_How to complete this task_. In the records that follow, find the line with "Definition ExperimentReport (p"; from there, retype every line exactly through the line with "Definition unsupported_value : error", which also belongs to the answer.

### Extracted material ###

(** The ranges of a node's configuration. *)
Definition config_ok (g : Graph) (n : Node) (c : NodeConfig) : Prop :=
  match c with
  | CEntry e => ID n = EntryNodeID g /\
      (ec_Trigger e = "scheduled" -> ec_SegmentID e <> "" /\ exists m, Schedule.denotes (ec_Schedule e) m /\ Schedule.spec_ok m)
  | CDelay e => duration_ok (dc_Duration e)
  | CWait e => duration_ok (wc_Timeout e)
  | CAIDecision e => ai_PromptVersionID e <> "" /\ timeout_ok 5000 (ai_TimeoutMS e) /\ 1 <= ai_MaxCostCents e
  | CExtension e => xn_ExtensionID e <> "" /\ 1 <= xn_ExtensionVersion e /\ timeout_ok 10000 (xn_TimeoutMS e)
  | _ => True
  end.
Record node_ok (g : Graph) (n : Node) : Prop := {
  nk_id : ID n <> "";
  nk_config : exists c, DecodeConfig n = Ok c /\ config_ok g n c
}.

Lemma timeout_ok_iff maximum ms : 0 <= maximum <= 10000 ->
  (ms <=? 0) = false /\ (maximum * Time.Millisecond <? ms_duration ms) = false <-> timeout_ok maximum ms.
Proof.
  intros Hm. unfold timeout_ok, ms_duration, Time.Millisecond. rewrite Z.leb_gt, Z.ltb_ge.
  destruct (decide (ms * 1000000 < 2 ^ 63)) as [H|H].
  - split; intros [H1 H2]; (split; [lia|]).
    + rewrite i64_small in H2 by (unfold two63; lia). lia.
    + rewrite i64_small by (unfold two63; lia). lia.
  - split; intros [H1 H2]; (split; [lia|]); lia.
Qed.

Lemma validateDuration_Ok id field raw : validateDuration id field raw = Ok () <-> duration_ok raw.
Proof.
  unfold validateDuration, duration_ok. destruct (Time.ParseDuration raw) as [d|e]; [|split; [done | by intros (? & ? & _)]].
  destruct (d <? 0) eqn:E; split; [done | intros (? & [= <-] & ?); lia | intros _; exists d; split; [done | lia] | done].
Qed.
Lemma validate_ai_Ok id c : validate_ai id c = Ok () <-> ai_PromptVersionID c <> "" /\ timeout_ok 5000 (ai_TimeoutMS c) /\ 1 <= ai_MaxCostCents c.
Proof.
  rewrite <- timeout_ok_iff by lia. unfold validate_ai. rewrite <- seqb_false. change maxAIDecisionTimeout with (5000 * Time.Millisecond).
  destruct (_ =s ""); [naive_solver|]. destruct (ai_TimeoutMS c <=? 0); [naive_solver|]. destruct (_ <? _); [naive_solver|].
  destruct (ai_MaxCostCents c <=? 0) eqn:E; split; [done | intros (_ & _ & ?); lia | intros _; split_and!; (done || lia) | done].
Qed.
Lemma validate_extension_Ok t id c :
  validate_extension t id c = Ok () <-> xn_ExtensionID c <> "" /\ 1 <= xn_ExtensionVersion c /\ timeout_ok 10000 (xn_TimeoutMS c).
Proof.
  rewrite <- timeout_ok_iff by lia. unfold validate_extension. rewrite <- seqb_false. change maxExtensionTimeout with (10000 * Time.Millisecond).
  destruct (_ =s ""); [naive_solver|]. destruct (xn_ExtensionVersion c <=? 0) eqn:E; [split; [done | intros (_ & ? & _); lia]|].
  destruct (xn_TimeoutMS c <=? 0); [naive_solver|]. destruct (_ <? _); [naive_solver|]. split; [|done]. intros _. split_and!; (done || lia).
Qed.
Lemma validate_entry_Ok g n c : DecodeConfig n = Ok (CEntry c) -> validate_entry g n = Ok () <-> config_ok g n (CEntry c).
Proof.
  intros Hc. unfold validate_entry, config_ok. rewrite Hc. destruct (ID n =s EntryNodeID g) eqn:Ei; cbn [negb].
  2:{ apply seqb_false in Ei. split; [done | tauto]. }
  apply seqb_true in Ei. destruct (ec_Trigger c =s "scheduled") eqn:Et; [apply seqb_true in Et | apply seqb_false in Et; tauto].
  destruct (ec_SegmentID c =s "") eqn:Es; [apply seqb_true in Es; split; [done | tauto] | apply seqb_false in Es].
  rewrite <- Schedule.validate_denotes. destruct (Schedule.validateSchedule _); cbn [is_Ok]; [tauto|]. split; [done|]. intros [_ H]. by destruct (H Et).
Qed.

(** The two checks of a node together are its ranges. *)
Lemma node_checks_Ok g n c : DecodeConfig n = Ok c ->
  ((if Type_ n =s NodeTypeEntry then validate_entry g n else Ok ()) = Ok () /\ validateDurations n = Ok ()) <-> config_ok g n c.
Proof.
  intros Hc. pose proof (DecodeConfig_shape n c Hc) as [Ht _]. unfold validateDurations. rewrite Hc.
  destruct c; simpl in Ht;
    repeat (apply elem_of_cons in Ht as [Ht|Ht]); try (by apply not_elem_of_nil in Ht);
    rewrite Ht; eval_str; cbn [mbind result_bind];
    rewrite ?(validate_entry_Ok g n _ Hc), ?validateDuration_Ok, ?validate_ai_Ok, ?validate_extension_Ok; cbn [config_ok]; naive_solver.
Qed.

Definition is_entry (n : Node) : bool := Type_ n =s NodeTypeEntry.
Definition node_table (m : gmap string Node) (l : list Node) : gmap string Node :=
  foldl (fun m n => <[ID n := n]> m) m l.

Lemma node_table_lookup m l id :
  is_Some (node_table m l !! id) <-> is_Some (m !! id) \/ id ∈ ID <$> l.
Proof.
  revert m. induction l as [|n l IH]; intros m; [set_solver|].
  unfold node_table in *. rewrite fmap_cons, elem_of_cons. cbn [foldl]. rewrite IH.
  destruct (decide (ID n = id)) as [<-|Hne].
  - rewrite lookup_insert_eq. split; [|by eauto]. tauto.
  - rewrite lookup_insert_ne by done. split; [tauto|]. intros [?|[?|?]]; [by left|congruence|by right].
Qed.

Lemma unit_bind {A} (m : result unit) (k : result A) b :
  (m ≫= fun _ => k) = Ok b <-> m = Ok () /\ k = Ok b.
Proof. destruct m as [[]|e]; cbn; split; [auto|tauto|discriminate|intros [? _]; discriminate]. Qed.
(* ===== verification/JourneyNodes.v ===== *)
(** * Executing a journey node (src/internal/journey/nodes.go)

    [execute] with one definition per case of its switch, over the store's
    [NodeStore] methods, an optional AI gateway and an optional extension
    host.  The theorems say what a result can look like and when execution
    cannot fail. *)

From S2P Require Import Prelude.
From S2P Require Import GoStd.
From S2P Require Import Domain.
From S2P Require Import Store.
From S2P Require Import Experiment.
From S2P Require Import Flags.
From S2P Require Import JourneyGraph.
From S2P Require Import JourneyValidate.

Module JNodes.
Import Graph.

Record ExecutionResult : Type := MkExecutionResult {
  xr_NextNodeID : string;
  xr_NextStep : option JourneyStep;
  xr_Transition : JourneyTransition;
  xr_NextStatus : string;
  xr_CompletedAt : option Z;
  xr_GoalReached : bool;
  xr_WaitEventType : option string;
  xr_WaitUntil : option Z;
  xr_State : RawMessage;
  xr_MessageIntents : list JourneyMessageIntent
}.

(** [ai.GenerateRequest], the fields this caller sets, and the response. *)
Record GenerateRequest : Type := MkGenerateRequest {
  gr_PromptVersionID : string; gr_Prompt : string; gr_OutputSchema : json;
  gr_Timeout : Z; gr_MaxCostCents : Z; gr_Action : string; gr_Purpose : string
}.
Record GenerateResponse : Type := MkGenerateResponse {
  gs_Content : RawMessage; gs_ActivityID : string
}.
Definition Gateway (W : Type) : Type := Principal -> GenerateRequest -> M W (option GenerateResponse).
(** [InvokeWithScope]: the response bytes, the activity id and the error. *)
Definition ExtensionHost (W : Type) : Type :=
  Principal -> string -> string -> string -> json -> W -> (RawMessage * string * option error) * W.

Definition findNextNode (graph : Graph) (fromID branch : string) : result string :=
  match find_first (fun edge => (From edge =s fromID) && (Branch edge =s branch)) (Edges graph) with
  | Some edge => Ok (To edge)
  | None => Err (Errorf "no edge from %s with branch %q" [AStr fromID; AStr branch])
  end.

###
### Extracted material ###

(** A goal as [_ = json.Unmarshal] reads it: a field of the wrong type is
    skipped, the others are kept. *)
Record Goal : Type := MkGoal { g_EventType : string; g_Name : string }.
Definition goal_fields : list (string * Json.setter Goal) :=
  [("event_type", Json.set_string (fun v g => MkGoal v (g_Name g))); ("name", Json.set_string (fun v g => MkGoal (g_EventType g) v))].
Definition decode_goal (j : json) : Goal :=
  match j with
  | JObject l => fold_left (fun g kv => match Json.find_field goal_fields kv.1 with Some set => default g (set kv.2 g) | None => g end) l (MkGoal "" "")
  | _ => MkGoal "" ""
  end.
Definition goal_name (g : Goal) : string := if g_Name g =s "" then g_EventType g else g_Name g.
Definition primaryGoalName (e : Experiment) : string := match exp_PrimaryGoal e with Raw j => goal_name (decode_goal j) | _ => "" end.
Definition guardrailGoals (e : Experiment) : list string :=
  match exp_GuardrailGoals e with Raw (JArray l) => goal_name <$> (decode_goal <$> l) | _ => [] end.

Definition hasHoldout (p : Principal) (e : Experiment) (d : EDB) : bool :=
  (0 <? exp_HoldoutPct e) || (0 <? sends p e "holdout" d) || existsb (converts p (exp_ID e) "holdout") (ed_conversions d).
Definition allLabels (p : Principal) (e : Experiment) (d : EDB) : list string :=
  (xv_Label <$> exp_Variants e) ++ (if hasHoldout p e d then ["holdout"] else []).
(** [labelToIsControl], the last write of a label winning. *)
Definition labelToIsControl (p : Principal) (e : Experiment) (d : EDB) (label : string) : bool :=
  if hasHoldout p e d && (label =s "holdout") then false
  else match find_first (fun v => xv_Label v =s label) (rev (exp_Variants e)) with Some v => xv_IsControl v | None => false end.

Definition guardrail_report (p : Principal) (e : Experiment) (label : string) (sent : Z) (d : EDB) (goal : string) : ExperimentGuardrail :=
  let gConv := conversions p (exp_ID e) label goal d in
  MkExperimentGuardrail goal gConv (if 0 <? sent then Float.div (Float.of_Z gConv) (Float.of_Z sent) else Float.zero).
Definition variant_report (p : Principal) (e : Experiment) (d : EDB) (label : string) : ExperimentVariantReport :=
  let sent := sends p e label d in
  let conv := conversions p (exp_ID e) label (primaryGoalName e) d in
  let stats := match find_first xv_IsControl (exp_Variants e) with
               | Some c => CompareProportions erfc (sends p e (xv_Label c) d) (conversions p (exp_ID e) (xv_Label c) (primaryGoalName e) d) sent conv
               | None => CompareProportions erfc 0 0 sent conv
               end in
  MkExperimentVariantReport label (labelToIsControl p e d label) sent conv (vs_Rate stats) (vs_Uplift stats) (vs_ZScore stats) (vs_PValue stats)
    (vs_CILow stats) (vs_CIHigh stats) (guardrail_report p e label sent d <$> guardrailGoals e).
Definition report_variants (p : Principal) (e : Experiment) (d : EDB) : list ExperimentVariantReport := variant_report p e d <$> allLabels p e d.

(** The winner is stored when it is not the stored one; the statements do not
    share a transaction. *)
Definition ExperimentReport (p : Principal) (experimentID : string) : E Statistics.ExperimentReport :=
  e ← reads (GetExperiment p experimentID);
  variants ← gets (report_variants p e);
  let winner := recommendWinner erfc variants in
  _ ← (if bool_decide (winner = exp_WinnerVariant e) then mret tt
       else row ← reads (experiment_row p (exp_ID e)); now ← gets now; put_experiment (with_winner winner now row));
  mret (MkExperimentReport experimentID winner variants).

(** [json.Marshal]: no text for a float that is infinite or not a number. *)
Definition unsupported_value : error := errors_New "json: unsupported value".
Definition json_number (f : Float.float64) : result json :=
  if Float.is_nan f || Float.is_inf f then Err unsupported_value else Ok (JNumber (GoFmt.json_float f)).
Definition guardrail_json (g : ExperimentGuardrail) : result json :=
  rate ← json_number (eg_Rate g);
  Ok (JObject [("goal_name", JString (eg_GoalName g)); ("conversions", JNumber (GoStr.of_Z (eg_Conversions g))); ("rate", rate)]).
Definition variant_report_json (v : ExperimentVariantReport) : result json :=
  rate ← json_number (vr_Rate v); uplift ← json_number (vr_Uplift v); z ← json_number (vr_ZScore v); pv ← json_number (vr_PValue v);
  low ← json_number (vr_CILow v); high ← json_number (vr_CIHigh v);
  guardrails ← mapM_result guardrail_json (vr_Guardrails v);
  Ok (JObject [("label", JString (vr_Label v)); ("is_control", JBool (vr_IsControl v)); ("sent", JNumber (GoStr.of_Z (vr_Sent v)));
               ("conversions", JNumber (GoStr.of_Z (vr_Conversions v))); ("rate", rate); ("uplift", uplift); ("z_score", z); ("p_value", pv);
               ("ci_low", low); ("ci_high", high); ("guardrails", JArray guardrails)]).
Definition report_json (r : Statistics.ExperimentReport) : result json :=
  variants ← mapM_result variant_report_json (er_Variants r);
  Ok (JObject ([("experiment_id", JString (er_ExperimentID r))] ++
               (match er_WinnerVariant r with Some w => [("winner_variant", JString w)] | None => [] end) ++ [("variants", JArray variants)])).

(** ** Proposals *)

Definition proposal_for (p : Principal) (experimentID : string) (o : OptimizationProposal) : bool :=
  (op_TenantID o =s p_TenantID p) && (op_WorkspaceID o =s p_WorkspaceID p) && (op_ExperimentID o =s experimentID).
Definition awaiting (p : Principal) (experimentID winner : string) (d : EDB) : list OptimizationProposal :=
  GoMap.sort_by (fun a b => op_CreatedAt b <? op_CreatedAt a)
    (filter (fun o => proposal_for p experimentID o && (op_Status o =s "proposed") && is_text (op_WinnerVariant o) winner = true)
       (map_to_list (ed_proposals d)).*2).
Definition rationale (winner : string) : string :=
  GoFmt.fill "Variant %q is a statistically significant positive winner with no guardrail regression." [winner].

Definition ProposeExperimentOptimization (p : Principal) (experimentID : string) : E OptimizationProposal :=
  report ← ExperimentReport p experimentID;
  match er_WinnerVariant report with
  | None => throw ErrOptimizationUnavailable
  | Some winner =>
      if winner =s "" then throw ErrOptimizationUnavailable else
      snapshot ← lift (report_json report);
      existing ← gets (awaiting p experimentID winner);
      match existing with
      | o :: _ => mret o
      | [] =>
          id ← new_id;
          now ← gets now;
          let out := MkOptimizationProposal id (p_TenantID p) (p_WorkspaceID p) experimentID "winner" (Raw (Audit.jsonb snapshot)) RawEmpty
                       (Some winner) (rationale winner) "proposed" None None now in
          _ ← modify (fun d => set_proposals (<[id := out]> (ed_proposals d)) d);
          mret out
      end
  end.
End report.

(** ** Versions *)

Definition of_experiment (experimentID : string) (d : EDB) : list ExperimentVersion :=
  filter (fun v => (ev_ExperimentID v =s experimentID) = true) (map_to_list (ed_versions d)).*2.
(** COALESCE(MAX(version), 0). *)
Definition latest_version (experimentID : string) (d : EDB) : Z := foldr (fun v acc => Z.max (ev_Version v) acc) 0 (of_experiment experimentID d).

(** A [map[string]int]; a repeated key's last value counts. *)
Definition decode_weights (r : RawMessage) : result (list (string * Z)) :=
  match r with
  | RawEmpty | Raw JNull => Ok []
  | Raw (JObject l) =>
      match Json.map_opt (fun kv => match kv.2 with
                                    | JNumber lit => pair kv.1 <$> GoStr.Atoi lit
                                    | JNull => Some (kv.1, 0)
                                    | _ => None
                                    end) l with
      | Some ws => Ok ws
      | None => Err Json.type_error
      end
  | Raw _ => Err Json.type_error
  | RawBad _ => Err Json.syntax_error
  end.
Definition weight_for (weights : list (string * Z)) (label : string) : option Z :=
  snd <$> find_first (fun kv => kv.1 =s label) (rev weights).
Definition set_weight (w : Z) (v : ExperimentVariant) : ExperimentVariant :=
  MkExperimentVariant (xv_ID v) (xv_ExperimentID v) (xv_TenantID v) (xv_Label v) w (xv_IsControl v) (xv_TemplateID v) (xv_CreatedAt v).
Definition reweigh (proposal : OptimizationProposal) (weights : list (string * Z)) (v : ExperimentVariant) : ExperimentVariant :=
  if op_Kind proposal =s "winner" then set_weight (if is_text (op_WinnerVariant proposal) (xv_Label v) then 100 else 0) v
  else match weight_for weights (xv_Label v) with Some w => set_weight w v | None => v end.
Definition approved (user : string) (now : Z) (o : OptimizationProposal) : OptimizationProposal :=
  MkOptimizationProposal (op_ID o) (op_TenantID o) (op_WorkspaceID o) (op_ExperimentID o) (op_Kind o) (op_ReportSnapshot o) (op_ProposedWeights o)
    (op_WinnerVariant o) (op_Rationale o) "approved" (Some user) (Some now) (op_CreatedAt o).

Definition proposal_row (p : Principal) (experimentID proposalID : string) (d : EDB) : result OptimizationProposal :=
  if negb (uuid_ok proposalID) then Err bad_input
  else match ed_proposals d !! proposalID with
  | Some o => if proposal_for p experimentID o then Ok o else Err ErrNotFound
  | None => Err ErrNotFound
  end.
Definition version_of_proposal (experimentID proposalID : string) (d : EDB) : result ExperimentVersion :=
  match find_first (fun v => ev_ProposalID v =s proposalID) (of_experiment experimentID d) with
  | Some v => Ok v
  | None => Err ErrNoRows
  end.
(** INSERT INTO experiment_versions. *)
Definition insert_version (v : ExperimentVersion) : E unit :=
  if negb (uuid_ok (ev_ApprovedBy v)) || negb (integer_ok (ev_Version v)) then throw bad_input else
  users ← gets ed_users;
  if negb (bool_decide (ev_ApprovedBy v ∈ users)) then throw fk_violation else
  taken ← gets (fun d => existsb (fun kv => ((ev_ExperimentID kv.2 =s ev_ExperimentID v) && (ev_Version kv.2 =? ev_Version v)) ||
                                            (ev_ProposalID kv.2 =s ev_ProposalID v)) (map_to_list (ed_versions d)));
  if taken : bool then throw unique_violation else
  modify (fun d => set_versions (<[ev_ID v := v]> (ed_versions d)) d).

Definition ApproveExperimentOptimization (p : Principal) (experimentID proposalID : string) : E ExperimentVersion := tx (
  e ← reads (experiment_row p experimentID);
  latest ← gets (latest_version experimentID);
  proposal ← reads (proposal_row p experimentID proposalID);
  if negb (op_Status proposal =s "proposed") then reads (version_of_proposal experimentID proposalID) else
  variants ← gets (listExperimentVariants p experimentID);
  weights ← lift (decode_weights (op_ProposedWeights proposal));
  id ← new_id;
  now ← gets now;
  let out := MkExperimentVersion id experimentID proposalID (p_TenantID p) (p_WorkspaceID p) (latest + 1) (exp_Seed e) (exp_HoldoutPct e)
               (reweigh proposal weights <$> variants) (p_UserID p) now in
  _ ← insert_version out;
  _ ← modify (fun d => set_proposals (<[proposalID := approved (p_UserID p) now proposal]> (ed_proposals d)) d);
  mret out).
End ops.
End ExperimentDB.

###

_Task answer_.
Definition ExperimentReport (p : Principal) (experimentID : string) : E Statistics.ExperimentReport :=
  e ← reads (GetExperiment p experimentID);
  variants ← gets (report_variants p e);
  let winner := recommendWinner erfc variants in
  _ ← (if bool_decide (winner = exp_WinnerVariant e) then mret tt
       else row ← reads (experiment_row p (exp_ID e)); now ← gets now; put_experiment (with_winner winner now row));
  mret (MkExperimentReport experimentID winner variants).

(** [json.Marshal]: no text for a float that is infinite or not a number. *)
Definition unsupported_value : error := errors_New "json: unsupported value".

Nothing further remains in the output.